A Turquia disse que respeitou historicamente o tratado e garantiu que continuará a fazê-lo. E, segundo Guvenc, tem todo o interesse em fazê-lo, pois a convenção apoia a Turquia em tempos de guerra. Qualquer exceção feita para agradar a Rússia poderia comprometer a credibilidade da convenção a longo prazo, indicou.

“Os Estados Unidos estão muito interessados na ideia de liberdade ilimitada de navegação pelos estreitos turcos, como acontece noutras vias marítimas como os canais de Suez e do Panamá”, apontou Guvenc, sublinhando que um desvio da convenção daria aos norte-americanos “uma razão legítima para questionar o estatuto da Turquia como guardião de Montreux”.

Como é que isto pode afetar as relações externas da Turquia?

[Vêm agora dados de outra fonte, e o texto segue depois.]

(* ===== verification/Stat.v ===== *)
(** * Stat: src/src/stat.c

    Creating files and directories, their status and mode.  The functions of the
    C runtime that [FileApi] does not have are the class [StatApi]. *)

From S2P Require Import Prelude Errno CString PathMap Proc Sockets Epolls Files.

Module Export Stat.
Local Open Scope Z_scope.

Definition S_IFMT : Z := 0xF000.
Definition S_IFREG : Z := 0x8000.
Definition S_IFDIR : Z := 0x4000.
Definition S_IFCHR : Z := 0x2000.
Definition S_IFBLK : Z := 0x3000.
Definition FILE_ATTRIBUTE_DIRECTORY : Z := 0x10.
Definition _O_EXCL : Z := 0x400.
Definition O_RDONLY : Z := 0.

Definition S_ISREG (m : Z) : bool := Z.land m S_IFMT =? S_IFREG.
Definition S_ISDIR (m : Z) : bool := Z.land m S_IFMT =? S_IFDIR.
Definition S_ISCHR (m : Z) : bool := Z.land m S_IFMT =? S_IFCHR.
Definition S_ISBLK (m : Z) : bool := Z.land m S_IFMT =? S_IFBLK.
Definition S_ISLNK (m : Z) : bool := false.
Definition S_ISSOCK (m : Z) : bool := false.

(** What the code touches of [struct _stat64]; the other members are [st_rest]. *)
Record stat64 := Stat64 { st_mode : Z; st_rest : Z }.

Class StatApi (W : Type) := {
  crt_stat64 : path_ptr -> C W (Z * stat64 * option Z);
  crt_fstat64 : Z -> C W (Z * stat64 * option Z);
  crt_mkdir : path_ptr -> C W (Z * option Z);
  (** the result and [dwFileAttributes] *)
  GetFileInformationByHandle : Z -> C W (Z * Z)
}.

Section Ops.
Context {W : Type} `{!Winsock W, !WinError W, !FileApi W, !StatApi W}.
Local Open Scope c_scope.
Local Abbreviation P := (C (proc W)).

(** The mode of the runtime for one of POSIX. *)
Definition runtime_mode (mode : Z) : Z :=
  let omode := if Z.land mode S_IR_ANY =? 0 then 0 else S_IREAD in
  if Z.land mode S_IW_ANY =? 0 then omode else Z.lor omode S_IWRITE.

Definition wpdk_mknod (pathname : option cstr) (mode dev : Z) : P Z :=
  if negb (S_ISREG mode) || negb (dev =? 0) then wpdk_posix_error ENOSYS
  else
    with_path pathname (fun path =>
      let* fd := crt (crt_open path (Z.lor (Z.lor O_CREAT _O_EXCL) O_RDONLY) (runtime_mode mode)) in
      if fd <? 0 then ret (-1) else crt (crt_close fd) ;; ret 0).

(** A call that fills a [struct _stat64]. *)
Definition crt_status (m : C W (Z * stat64 * option Z)) : P (Z * stat64) :=
  let* '(r, st, e) := lift m in
  match e with Some e => set_errno_c e ;; ret (r, st) | None => ret (r, st) end.

(** The result and the buffer, if it was filled; [has_buf] is [stbuf != NULL]. *)
Definition wpdk_stat64 (pathname : option cstr) (has_buf : bool) : P (Z * option stat64) :=
  match pathname with
  | None => let* rc := wpdk_posix_error EINVAL in ret (rc, None)
  | Some _ =>
    if negb has_buf then let* rc := wpdk_posix_error EINVAL in ret (rc, None)
    else
      let* path := map_arg pathname in
      match path with
      | None => let* rc := wpdk_posix_error EINVAL in ret (rc, None)
      | Some path =>
        let* '(rc, st) := crt_status (crt_stat64 path) in
        ret (if rc =? 0 then 0 else -1, Some st)
      end
  end.

(** [mingw] is the build with __MINGW32__, which corrects the type of directories. *)
Definition wpdk_fstat64 (mingw : bool) (fildes : Z) (has_buf : bool) : P (Z * option stat64) :=
  if negb has_buf then let* rc := wpdk_posix_error EINVAL in ret (rc, None)
  else
    let* '(rc, st) := crt_status (crt_fstat64 fildes) in
    let* st :=
      (if mingw && (rc =? 0) then
         let* h := crt (crt_get_osfhandle fildes) in
         if h =? INVALID_HANDLE_VALUE then ret st
         else
           let* '(ok, attributes) := lift (GetFileInformationByHandle h) in
           if ok =? 0 then ret st
           else if Z.land attributes FILE_ATTRIBUTE_DIRECTORY =? 0 then ret st
           else ret (Stat64 (Z.lor (Z.land (st_mode st) (Z.lnot S_IFMT)) S_IFDIR) (st_rest st))
       else ret st) in
    ret (if rc =? 0 then 0 else -1, Some st).

Definition chmod_mode (pmode : Z) : Z :=
  let mode := if Z.land pmode S_IREAD =? 0 then 0 else S_IREAD in
  if Z.land pmode S_IWRITE =? 0 then mode else Z.lor mode S_IWRITE.
Definition wpdk_chmod (filename : option cstr) (pmode : Z) : P Z :=
  with_path filename (fun path => crt (crt_chmod path (chmod_mode pmode))).

Definition wpdk_mkdir (pathname : option cstr) (mode : Z) : P Z :=
  with_path pathname (fun path => crt (crt_mkdir path)).
End Ops.

(** ** Modes *)

(** The bits of stat.h are those of POSIX, nine different ones; the types of files exclude each other; [chmod] gives a
    file the same access as [mknod] and [open] exactly when the group and others have no permission that
    the owner lacks. *)
Theorem mode_bits (m : Z) :
  (S_IRWXU, S_IRWXG, S_IRWXO) = (448, 56, 7) /\
  [S_IRUSR; S_IWUSR; S_IXUSR; S_IRGRP; S_IWGRP; S_IXGRP; S_IROTH; S_IWOTH; S_IXOTH] = map (Z.pow 2) [8; 7; 6; 5; 4; 3; 2; 1; 0] /\
  Z.b2z (S_ISDIR m) + Z.b2z (S_ISCHR m) + Z.b2z (S_ISREG m) + Z.b2z (S_ISBLK m) + Z.b2z (S_ISLNK m) + Z.b2z (S_ISSOCK m) <= 1 /\
  (chmod_mode m = runtime_mode m <->
   (Z.land m S_IREAD = 0 -> Z.land m S_IR_ANY = 0) /\ (Z.land m S_IWRITE = 0 -> Z.land m S_IW_ANY = 0)).
Proof.
  split_and!; [done|done| |].
  - unfold S_ISDIR, S_ISCHR, S_ISREG, S_ISBLK, S_ISLNK, S_ISSOCK.
    destruct (Z.eqb_spec (Z.land m S_IFMT) S_IFDIR) as [->|]; [done|]. destruct (Z.eqb_spec (Z.land m S_IFMT) S_IFCHR) as [->|]; [done|].
    destruct (Z.eqb_spec (Z.land m S_IFMT) S_IFREG) as [->|]; [done|]. by destruct (Z.land m S_IFMT =? S_IFBLK).
  - assert (forall a b : Z, Z.land m (Z.lor a b) = 0 -> Z.land m a = 0) as Hsub.
    { intros a b. rewrite Z.land_lor_distr_r. intros H%Z.lor_eq_0_iff. tauto. }
    assert (Z.land m S_IR_ANY = 0 -> Z.land m S_IREAD = 0) as HR by (unfold S_IR_ANY; rewrite <- Z.lor_assoc; apply Hsub).
    assert (Z.land m S_IW_ANY = 0 -> Z.land m S_IWRITE = 0) as HW by (unfold S_IW_ANY; rewrite <- Z.lor_assoc; apply Hsub).
    unfold chmod_mode, runtime_mode.
    destruct (Z.eqb_spec (Z.land m S_IREAD) 0), (Z.eqb_spec (Z.land m S_IWRITE) 0), (Z.eqb_spec (Z.land m S_IR_ANY) 0), (Z.eqb_spec (Z.land m S_IW_ANY) 0);
      try tauto; split; (discriminate || tauto || (intros [? ?]; tauto)).
Qed.

(** ** mknod

    Documented: [_open] with [_O_CREAT|_O_EXCL] creates a file that does not exist, with the
    mode given, and returns a new descriptor; [_close] of an open descriptor closes it. *)
Class MknodLaws (W : Type) `{!FileApi W} := {
  fds : W -> gset Z;
  modes : W -> gmap cstr Z;
  create_excl : forall s mode w, let '((fd, _), w') := crt_open (PathStr s) (Z.lor (Z.lor O_CREAT _O_EXCL) O_RDONLY) mode w in
    (fd = -1 /\ fds w' = fds w /\ modes w' = modes w) \/
    (0 <= fd /\ (fd ∉ fds w) /\ fds w' = ({[fd]} ∪ fds w) /\ modes w !! s = None /\ modes w' = <[s := mode]> (modes w));
  close_law : forall fd w, fd ∈ fds w -> let '(_, w') := crt_close fd w in fds w' = (fds w ∖ {[fd]}) /\ modes w' = modes w
}.

Section Mknod.
Context {W : Type} `{!Winsock W, WE : !WinError W, FA : !FileApi W, SA : !StatApi W, ML : !MknodLaws W}.

Lemma map_arg_world (pathname : option cstr) (p : proc W) : world (snd (map_arg pathname p)) = world p.
Proof. unfold map_arg. rewrite bind_run. cbn [fst snd get]. destruct (wpdk_get_path _ _ _ _ _) as [[r b] paths]. done. Qed.

(** [mknod] leaves the descriptors of the process as they were; it changes no file but,
    when it succeeds, the one at the translated path, which did not exist and is created with
    the read and write permissions asked for. *)
Theorem mknod_creates (pathname : option cstr) (mode dev : Z) (p : proc W) :
  fst (map_arg pathname p) <> Some PathDangling -> fst (map_arg pathname p) <> Some PathNull ->
  let '(rc, p') := wpdk_mknod pathname mode dev p in
  fds (world p') = fds (world p) /\
  ((rc = -1 /\ modes (world p') = modes (world p)) \/
   (rc = 0 /\ S_ISREG mode = true /\ exists s, fst (map_arg pathname p) = Some (PathStr s) /\
    modes (world p) !! s = None /\ modes (world p') = <[s := runtime_mode mode]> (modes (world p)))).
Proof.
  intros Hd Hn. unfold wpdk_mknod. destruct (S_ISREG mode) eqn:Hr; [|cbn; split; [done|by left]].
  destruct (dev =? 0); [|cbn; split; [done|by left]]. cbn [negb orb]. unfold with_path. rewrite bind_run.
  pose proof (map_arg_world pathname p) as Hw. destruct (map_arg pathname p) as [r p1]. cbn [fst snd] in *.
  destruct r as [[|s|]|]; [done| |done|cbn; rewrite Hw; split; [done|by left]].
  rewrite bind_run. destruct (crt_run (crt_open (PathStr s) (Z.lor (Z.lor O_CREAT _O_EXCL) O_RDONLY) (runtime_mode mode)) p1) as (E1 & E2 & _).
  pose proof (create_excl s (runtime_mode mode) (world p1)) as H.
  destruct (crt_open (PathStr s) _ (runtime_mode mode) (world p1)) as [[fd e] w1]. cbn [fst snd] in E1, E2. rewrite E1. cbn [fst].
  set (p2 := snd (crt _ p1)) in *. rewrite Hw in H. destruct H as [(-> & Hf & Hm)|(Hge & Hnew & Hf & Hs & Hm)].
  - cbn. rewrite E2. split; [done|by left].
  - destruct (Z.ltb_spec fd 0); [lia|]. rewrite bind_run. cbn [ret].
    destruct (crt_run (crt_close fd) p2) as (_ & C2 & _). set (p3 := snd (crt (crt_close fd) p2)) in *.
    pose proof (close_law fd (world p2) ltac:(rewrite E2, Hf; set_solver)) as Hc. destruct (crt_close fd (world p2)) as [rc w2]. cbn [fst snd] in C2.
    destruct Hc as [H1 H2]. rewrite C2, H1, H2, E2, Hf, Hm. split; [set_solver|right]. split_and!; [done|done|]. by exists s.
Qed.

(** A directory stays one: when the file behind a descriptor is a directory, [fstat] of the
    MinGW build reports one, and keeps the permission bits. *)
Theorem fstat_directory (fildes : Z) (p : proc W) (m rest h a : Z) (w1 w2 w3 : W) :
  crt_fstat64 fildes (world p) = ((0, Stat64 m rest, None), w1) ->
  crt_get_osfhandle fildes w1 = ((h, None), w2) -> h <> INVALID_HANDLE_VALUE ->
  GetFileInformationByHandle h w2 = ((1, a), w3) -> Z.land a FILE_ATTRIBUTE_DIRECTORY <> 0 ->
  exists st p', wpdk_fstat64 true fildes true p = ((0, Some st), p') /\ S_ISDIR (st_mode st) = true /\
    Z.land (st_mode st) (Z.lnot S_IFMT) = Z.land m (Z.lnot S_IFMT).
Proof.
  intros E1 E2 Hh E3 Ha. unfold wpdk_fstat64, crt_status, crt, lift. cbn [negb]. autounfold with wpdk_unfold. rewrite E1. cbn. rewrite E2. cbn.
  rewrite (proj2 (Z.eqb_neq _ _) Hh). cbn. rewrite E3. cbn. rewrite (proj2 (Z.eqb_neq _ _) Ha). cbn. eexists _, _. split; [done|]. cbn [st_mode]. unfold S_ISDIR.
  rewrite !Z.land_lor_distr_l, <- !Z.land_assoc. rewrite (Z.land_comm (Z.lnot S_IFMT) S_IFMT), Z.land_lnot_diag, Z.land_0_r, Z.land_diag. split; [done|].
  by rewrite Z.lor_0_r.
Qed.
End Mknod.

(** ** A system that satisfies the laws *)

Module StatSim.
Record w := World { w_fds : gset Z; w_modes : gmap cstr Z }.
(** Descriptors 3 and up. *)
Definition new_fd (x : w) : Z := 3 + Z.of_nat (scan (fun i => bool_decide (3 + Z.of_nat i ∉ w_fds x)) (S (size (w_fds x)))).
Definition ok (z : Z) : C w (Z * option Z) := ret (z, None).

#[export] Instance sim_winsock : Winsock w := {|
  w_WSAGetLastError _ := 0; w_WSASetLastError _ x := x; WSAStartup := ret 0; WSACleanup := ret 0;
  w_socket _ _ _ := ret INVALID_SOCKET; closesocket _ := ret 0; ioctlsocket_FIONBIO _ _ := ret 0;
  w_accept _ _ _ := ret INVALID_SOCKET; w_bind _ _ _ := ret 0; w_connect _ _ _ := ret 0;
  w_getpeername _ _ _ := ret 0; w_getsockname _ _ _ := ret 0; w_getsockopt _ _ _ _ _ := ret 0;
  w_setsockopt _ _ _ _ _ := ret 0; w_listen _ _ := ret 0; w_shutdown _ _ := ret 0; w_recv _ _ n _ := ret n;
  w_recvfrom _ _ n _ _ _ := ret n; w_send _ _ n _ := ret n; w_sendto _ _ n _ _ _ := ret n;
  WSARecv _ _ _ f := ret (0, 1, f); WSASend _ _ _ _ := ret (0, 1); w_select _ r x := ret (0, r, x);
  w_calloc _ _ := ret None; w_free _ := ret tt; w_env _ := env_tmp |}.
#[export] Instance sim_files : FileApi w := {|
  crt_open path _ mode x :=
    match path with
    | PathStr s =>
      if decide (w_modes x !! s = None) then
        if decide (new_fd x ∉ w_fds x) then ((new_fd x, None), World ({[new_fd x]} ∪ w_fds x) (<[s := mode]> (w_modes x)))
        else ((-1, Some EMFILE), x)
      else ((-1, Some EEXIST), x)
    | _ => ((-1, Some EINVAL), x)
    end;
  crt_close fd x := ((0, None), World (w_fds x ∖ {[fd]}) (w_modes x));
  crt_read _ _ _ := ok 0; crt_write _ _ _ := ok 0; crt_lseeki64 _ _ _ := ok 0; crt_telli64 _ := ok 0;
  crt_chsize_s _ _ := ok 0; crt_unlink _ := ok 0; crt_chmod _ _ := ok 0; crt_access _ _ := ok 0; crt_isatty _ := ok 0;
  crt_get_osfhandle fd := ok fd; FlushFileBuffers _ := ret 1; GetFileSizeEx _ := ret (1, 0);
  LockFileEx _ _ _ _ _ := ret 1; UnlockFileEx _ _ _ := ret 1 |}.
#[export] Instance sim_laws : MknodLaws w.
Proof.
  refine {| fds := w_fds; modes := w_modes |}.
  - intros s mode x. cbn [crt_open sim_files]. destruct (decide (w_modes x !! s = None)); [|by left].
    destruct (decide (new_fd x ∉ w_fds x)); [right|by left]. split_and!; [unfold new_fd; lia|done..].
  - done.
Defined.
Definition p0 : proc w := proc0 (World {[0; 1; 2]} ∅).
End StatSim.
Import StatSim.

Lemma mknod_creates_witness : let '(rc, p') := wpdk_mknod (Some (lit "/tmp/a")) 0x81a4 0 p0 in
  fds (world p') = fds (world p0) /\
  ((rc = -1 /\ modes (world p') = modes (world p0)) \/
   (rc = 0 /\ S_ISREG 0x81a4 = true /\ exists s, fst (map_arg (Some (lit "/tmp/a")) p0) = Some (PathStr s) /\
    modes (world p0) !! s = None /\ modes (world p') = <[s := runtime_mode 0x81a4]> (modes (world p0)))).
Proof. apply (mknod_creates (Some (lit "/tmp/a")) 0x81a4 0 p0); vm_compute; discriminate. Defined.

Example mknod_run : fst (wpdk_mknod (Some (lit "/tmp/a")) 0x81a4 0 p0) = 0.
Proof. vm_compute. reflexivity. Qed.
End Stat.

A Turquia tem uma fronteira marítima com a Ucrânia e a Rússia, no Mar Negro, e vê os dois países como amigos. Ancara depende da Rússia para o turismo e pelo gás natural, mas também tem uma relação económica e de defesa forte com a Ucrânia e, apesar das objeções russas, vendeu drones ao país.

A União Soviética, antecessora do Estado russo, foi um dos signatários originais da Convenção de Montreux.

“A Rússia conhece as complexidades da política e da lei e estaria preparada para tal eventualidade”, disse Guvenc. Moscovo, no entanto, podia não estar à espera que Ancara agisse tão cedo com base no tratado, acrescentou.

“A Turquia pode apoiar esta medida como um mero cumprimento de uma obrigação, ao abrigo da lei internacional”, disse o professor, mas a medida pode ser uma indicação do lado para o qual a Turquia irá pender, caso o conflito se prolongue.

“A Turquia decidiu alinhar-se mais com os seus aliados tradicionais da NATO e da União Europeia, e afastar-se um pouco da Rússia.”